= Davide Marotti =

Italian chess player

Davide Marotti (1 January 1881, in Naples – 18 July 1940) was an Italian chess master.

He was a professor of literature and philosophy. In 1911, he took 5th in Rome (Matteo Gladig won). In 1919, he won in Naples. In 1920, he took 2nd, behind Stefano Rosselli del Turco, in Viareggio. In 1920, he took 2nd, behind Rosselli, in Genoa (Quadrangular).
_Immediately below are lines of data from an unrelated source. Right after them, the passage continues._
(* ===== verification/Json.v ===== *)
(** What the code uses of unicode/utf8, encoding/json and strconv.ParseFloat:
    texts are strings of bytes, floats are the binary64 values of the IEEE
    specification in the Standard Library. *)
From S2P Require Import Prelude GoStrings Errors.
From Stdlib Require Import Ascii Floats.SpecFloat.

Open Scope string_scope.
Open Scope list_scope.
Open Scope Z_scope.

(** ** unicode/utf8 *)
Definition byte (c : ascii) : Z := Z.of_nat (nat_of_ascii c).
Definition of_byte (b : Z) : ascii := ascii_of_nat (Z.to_nat b).
Definition within (lo hi x : Z) : bool := bool_decide (lo ≤ x ∧ x ≤ hi).
Definition RuneError : Z := 65533.

(** The range of the second byte, given the first one. *)
Definition second_byte (b : Z) : Z * Z :=
  if decide (b = 224) then (160, 191) else if decide (b = 237) then (128, 159)
  else if decide (b = 240) then (144, 191) else if decide (b = 244) then (128, 143) else (128, 191).

(** [utf8.DecodeRuneInString]: the rune and the number of its bytes after the
    first one. *)
Definition decode_rune (b : Z) (s : string) : Z * nat :=
  if decide (b < 128) then (b, 0%nat)
  else
    let '(lo, hi) := second_byte b in
    let cont c := within 128 191 (byte c) in
    match s with
    | String c1 s1 =>
        let b1 := byte c1 in
        if within 194 223 b && within 128 191 b1 then ((b - 192) * 64 + (b1 - 128), 1%nat)
        else if within 224 239 b && within lo hi b1 then
          match s1 with
          | String c2 _ =>
              if cont c2 then ((b - 224) * 4096 + (b1 - 128) * 64 + (byte c2 - 128), 2%nat) else (RuneError, 0%nat)
          | _ => (RuneError, 0%nat)
          end
        else if within 240 244 b && within lo hi b1 then
          match s1 with
          | String c2 (String c3 _) =>
              if cont c2 && cont c3 then
                ((b - 240) * 262144 + (b1 - 128) * 4096 + (byte c2 - 128) * 64 + (byte c3 - 128), 3%nat)
              else (RuneError, 0%nat)
          | _ => (RuneError, 0%nat)
          end
        else (RuneError, 0%nat)
    | EmptyString => (RuneError, 0%nat)
    end.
In 1921, Marotti won the first Italian Championship in Viareggio. In 1922, he took 16th (i.e. last place) in London (José Raúl Capablanca won), but had a fine win against Eugene Znosko-Borovsky. In 1923, he was Sub-Champion in Naples (2nd ITA-ch). Marotti lost a match for the title to Rosselli (+2 –6 =5). In 1923, he took 11th in Triest (Paul Johner won). In 1927, he took 3rd in Naples (Rosselli won). In 1928, he tied for 4-5th in Perugia. In 1928, he played for Italy in the 2nd Chess Olympiad at The Hague (+3 –7 =2). In 1929, he took 11th in Venice (Rudolf Pitschak won). In 1930, he took 3rd in Florence (Rosselli won).

In 1937, he took 9th in Naples (8th ITA-ch). The event was won by Vincenzo Castaldi. In 1938, he took 3rd in Savona (Castaldi won). In 1939, he tied for 11-12th in Rome (9th ITA-ch). The event was won by Mario Monticelli.